# Inverse hyperbolic functions

Functions inverse to the hyperbolic functions. The inverse hyperbolic functions are the inverse hyperbolic sine, cosine and tangent: $\sinh ^ {-} 1 x$, $\cosh ^ {-} 1 x$, $\mathop{\rm tanh} ^ {-} 1 x$; other notations are: ${ \mathop{\rm arg} \sinh } x$, ${ \mathop{\rm arg} \cosh } x$, ${ \mathop{\rm arg} \mathop{\rm tanh} } x$.

The inverse hyperbolic functions of a real variable $x$ are defined by the formulas

$$\sinh ^ {-} 1 x = \ \mathop{\rm ln} ( x + \sqrt {x ^ {2} + 1 } ) ,\ \ - \infty < x < + \infty ,$$

$$\cosh ^ {-} 1 x = \ \pm \mathop{\rm ln} ( x + \sqrt {x ^ {2} - 1 } ) ,\ \ x \geq 1 ,$$

$$\mathop{\rm tanh} ^ {-} 1 x = \frac{1}{2} \mathop{\rm ln} \frac{1 + x }{1 - x } ,\ | x | < 1 .$$

The inverse hyperbolic functions are single-valued and continuous at each point of their domain of definition, except for $\cosh ^ {-} 1 x$, which is two-valued. In studying the properties of the inverse hyperbolic functions, one of the continuous branches of $\cosh ^ {-} 1 x$ is chosen, that is, in the formula above only one sign is taken (usually plus). For the graphs of these functions see the figure.

Figure: i052370a

There a number of relations between the inverse hyperbolic functions. For example,

$$\sinh ^ {-} 1 x = \ \mathop{\rm tanh} ^ {-} 1 \ \frac{x}{\sqrt {x ^ {2} + 1 } } ,\ \ \mathop{\rm tanh} ^ {-} 1 x = \ \sinh ^ {-} 1 \ \frac{x}{\sqrt {1 - x ^ {2} } } .$$

The derivatives of the inverse hyperbolic functions are given by the formulas

$$( \sinh ^ {-} 1 x ) ^ \prime = \ \frac{1}{\sqrt {x ^ {2} + 1 } } ,\ \ ( \cosh ^ {-} 1 x ) ^ \prime = \pm \frac{1}{\sqrt {x ^ {2} - 1 } } ,$$

$$( \mathop{\rm tanh} ^ {-} 1 x ) ^ \prime = \frac{1}{ {1 - x ^ {2} } } .$$

The inverse hyperbolic functions of a complex variable $z$ are defined by the same formulas as those for a real variable $x$, where $\mathop{\rm ln} z$ is understood to be the many-valued logarithmic function. The inverse hyperbolic functions of a complex variable are the analytic continuations to the complex plane of the corresponding functions of a real variable.

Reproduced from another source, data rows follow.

Definition env1 : Entropy := mkEntropy "id-1" samples "2024-05-01T10:00:00.000Z".
Definition env2 : Entropy := mkEntropy "id-2" samples "2024-05-01T10:00:01.000Z".
Definition env3 : Entropy := mkEntropy "id-3" samples "2024-05-01T10:00:02.000Z".

Definition ticketA : Ticket.t :=
  Ticket.mk "t-a" "alice" [3; 12; 19; 27; 41; 49] None "2024-04-30T09:00:00.000Z".
Definition ticketB : Ticket.t :=
  Ticket.mk "t-b" "bob" [1; 2; 3; 4; 5; 6] (Some "d-0") "2024-04-29T09:00:00.000Z".
Definition draw0 : Draw.t :=
  Draw.mk "d-0" [3; 8; 19; 27; 33; 44] "2024-04-29T12:00:00.000Z".
Definition drawOpen : Draw.t :=
  Draw.mk "d-1" [1; 2; 3; 4; 5; 6] "2024-04-30T12:00:00.000Z".

(** One filled draw, one assigned and one pending ticket. *)
Definition ledger1 : DB := mkDB [draw0] [ticketB; ticketA].
(** The same with a second draw that no ticket refers to. *)
Definition ledger2 : DB := mkDB [draw0; drawOpen] [ticketB; ticketA].
(** One filled draw and no pending ticket. *)
Definition ledger3 : DB := mkDB [draw0] [ticketB].

Definition world (db : DB) : World :=
  mkWorld (mkDisk (Some (JsonDoc db)) []) Fulfilled None None.

(** Two purchases whose reads both finish before either write. *)
Definition overlapping : list label :=
  [ Arrive (BuyTicket alice env1); Arrive (BuyTicket bob env2);
    Resume 0; Resume 1;
    ReadDone 0 None; ReadDone 1 None;
    Resume 0; Resume 1;
    WriteDone None; WriteDone None;
    Resume 0; Resume 1 ]%nat.

(** The same two purchases, the second arriving once the first has been
    answered. *)
Definition oneAfterTheOther : list label :=
  solo (BuyTicket alice env1) 0 ++ solo (BuyTicket bob env2) 1.

(** A purchase whose write fails for lack of space, then, once it has been
    answered, a second purchase that the disk would accept. *)
Definition afterFailure : list label :=
  [ Arrive (BuyTicket alice env1);
    Resume 0; ReadDone 0 None; Resume 0; WriteDone (Some "ENOSPC"); Resume 0;
    Arrive (BuyTicket bob env2);
    Resume 1; ReadDone 1 None; Resume 1; WriteDone None; Resume 1 ]%nat.


(** A purchase and a draw in flight together, the draw's write queued
    first; then a second draw, served alone. *)
Definition purchaseAcrossDraw : list label :=
  [ Arrive (BuyTicket alice env2); Arrive (ExecuteDraw root env1);
    Resume 0; Resume 1;
    ReadDone 0 None; ReadDone 1 None;
    Resume 1; Resume 0;
    WriteDone None; WriteDone None;
    Resume 1; Resume 0 ]%nat
  ++ solo (ExecuteDraw root env3) 2.

(** A draw, then a second draw whose read of the ledger is refused. *)
Definition drawAfterReadError : list label :=
  solo (ExecuteDraw root env1) 0
  ++ [ Arrive (ExecuteDraw root env3);
       Resume 1; ReadDone 1 (Some "EACCES"); Resume 1; WriteDone None; Resume 1 ]%nat.

(** The ledger file is there, but reading it is refused. *)
Definition unreadable (db : DB) : World :=
  mkWorld (mkDisk (Some (JsonDoc db)) []) Fulfilled (Some "EACCES") None.

(* ================================================================== *)
(** ** Properties of the ledger that every document written keeps *)

(** Every ticket that names a draw names one of the ledger's draws. *)
Definition referencesResolve (db : DB) : Prop :=
  ∀ t d, t ∈ tickets db → Ticket.drawId t = Some d →
    ∃ dr, dr ∈ draws db ∧ Draw.id dr = d.


(** The pending tickets stay within the configured limits (a limit below
    zero counts as zero: nothing can then be bought). *)
Definition withinLimits (cfg : Config) (db : DB) : Prop :=
  Z.of_nat (pendingCount db) ≤ Z.max 0 (MAX_TICKETS_PER_DRAW cfg)
  ∧ ∀ uid, Z.of_nat (pendingCountOf uid db) ≤ Z.max 0 (MAX_TICKETS_PER_USER cfg).

(** Only the draw created last can be without tickets. *)
Definition onlyLastUnfilled (db : DB) : Prop :=
  ∀ i d, draws db !! i = Some d → unfilled db d → S i = length (draws db).

(** What a property [I] of ledgers needs for the two writing handlers to
    keep it: it holds of the empty ledger, of a ledger after a purchase that
    passed the checks, and of a ledger after a draw that passed the guard. *)
Record ledgerInvariant (cfg : Config) (I : DB → Prop) : Prop := mkLedgerInvariant {
  li_empty : I empty;
  li_buy : ∀ db id uid numbers at_,
    I db → uid ≠ "" →
    Z.of_nat (pendingCount db) < MAX_TICKETS_PER_DRAW cfg →
    Z.of_nat (pendingCountOf uid db) < MAX_TICKETS_PER_USER cfg →
    validNumbers numbers →
    I (mkDB (draws db) (tickets db ++ [Ticket.mk id uid numbers None at_]));
  li_draw : ∀ db id numbers at_,
    I db → (∀ d, d ∈ draws db → ¬ unfilled db d) →
    validNumbers numbers →
    I (mkDB (draws db ++ [Draw.mk id numbers at_]) (assign id <$> tickets db))
}.

(** A continuation that, whatever the reads give it as long as the ledger
    loaded from them satisfies [I], only ever queues documents that satisfy
    [I]. *)
Inductive keepsProg (I : DB → Prop) : prog Response → Prop :=
| keeps_Ret r : keepsProg I (Ret r)
| keeps_Throw e : keepsProg I (Throw e)
| keeps_Spin : keepsProg I Spin
| keeps_ReadFile k :
    (∀ r, I (loadedFrom r) → keepsProg I (k r)) → keepsProg I (ReadFile k)
| keeps_Enqueue payload k :
    I payload → (∀ st, keepsProg I (k st)) → keepsProg I (Enqueue payload k).

Definition keepsTask (I : DB → Prop) (t : task) : Prop :=
  match t with
  | Ready p => keepsProg I p
  | AwaitRead k => ∀ r, I (loadedFrom r) → keepsProg I (k r)
  | AwaitWrite k => ∀ st, keepsProg I (k st)
  | Done _ | Failed _ | Stuck => True
  end.

(** The file, every document written so far, every queued document and
    every request in flight respect [I]. *)
Record keepsInv (I : DB → Prop) (s : Sys) : Prop := mkKeepsInv {
  keeps_file : ∀ db, file (sdisk s) = Some (JsonDoc db) → I db;
  keeps_written : Forall I (written (sdisk s));
  keeps_chain : Forall (λ job, I job.2) (chain s);
  keeps_tasks : Forall (λ ot, keepsTask I ot.2) (tasks s)
}.

(* ================================================================== *)
(** ** Answers and what has been stored *)

(** The ticket or the draw that an answer announces is part of a document
    among [W]. *)
Definition announcedIn (W : list DB) (r : Response) : Prop :=
  match json r with
  | JTicket _ t => ∃ db, db ∈ W ∧ t ∈ tickets db
  | JDraw _ d => ∃ db, db ∈ W ∧ d ∈ draws db
  | JError _ => True
  end.

(** A continuation that announces only what is stored: whatever it answers
    is among the documents [W] written so far, a document it queues being
    counted once its write has been fulfilled. *)
Inductive ackProg : list DB → prog Response → Prop :=
| ack_Ret W r : announcedIn W r → ackProg W (Ret r)
| ack_Throw W e : ackProg W (Throw e)
| ack_Spin W : ackProg W Spin
| ack_ReadFile W k : (∀ r, ackProg W (k r)) → ackProg W (ReadFile k)
| ack_Enqueue W payload k :
    (∀ W', payload ∈ W' → ackProg W' (k Fulfilled)) →
    (∀ e, ackProg W (k (Rejected e))) →
    ackProg W (Enqueue payload k).

Definition ackTask (W : list DB) (jobs : list (nat * DB)) (rid : nat) (t : task)
  : Prop :=
  match t with
  | Ready p => ackProg W p
  | AwaitRead k => ∀ r, ackProg W (k r)
  | AwaitWrite k =>
      (∀ payload W', (rid, payload) ∈ jobs → payload ∈ W' → ackProg W' (k Fulfilled))
      ∧ ∀ e, ackProg W (k (Rejected e))
  | Done r => announcedIn W r
  | Failed _ | Stuck => True
  end.

(** Every queued write belongs to a request that awaits it, no request has
    two writes queued, and every request announces only what is stored. *)
Record ackInv (s : Sys) : Prop := mkAckInv {
  ack_waiting : ∀ rid payload, (rid, payload) ∈ chain s →
    ∃ o k, tasks s !! rid = Some (o, AwaitWrite k);
  ack_once : NoDup (chain s).*1;
  ack_tasks : ∀ rid o t, tasks s !! rid = Some (o, t) →
    ackTask (written (sdisk s)) (chain s) rid t
}.

(* ================================================================== *)
(** ** Vocabulary for the handlers that only read *)

(** The tickets a reply lists. *)
Definition ticketsOf (out : outcome Reply) : list Ticket.t :=
  match out with
  | Returned (mkReply _ (VTickets _ _ _ ts)) => ts
  | _ => []
  end.

(** All tickets of one user, in ledger order. *)
Definition ticketsOfUser (uid : string) (db : DB) : list Ticket.t :=
  List.filter (λ t, String.eqb (Ticket.userId t) uid) (tickets db).

(** The time of a draw whose date is valid. *)
Definition timeOf (getTime : string → option Z) (d : Draw.t) : Z :=
  default 0 (getTime (Draw.date d)).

The inverse hyperbolic functions can be expressed in terms of the inverse trigonometric functions by the formulas

$$\sinh ^ {-} 1 z = - i { \mathop{\rm arc} \sin } i z ,$$

$$\cosh ^ {-} 1 z = i { \mathop{\rm arc} \cos } z ,$$

$$\mathop{\rm tanh} ^ {-} 1 z = - i { \mathop{\rm arc} \mathop{\rm tan} } i z .$$

The notations ${ \mathop{\rm arc} \sinh } x$, ${ \mathop{\rm arc} \cosh } x$ and ${ \mathop{\rm arc} \mathop{\rm tanh} } x$ are also quite common.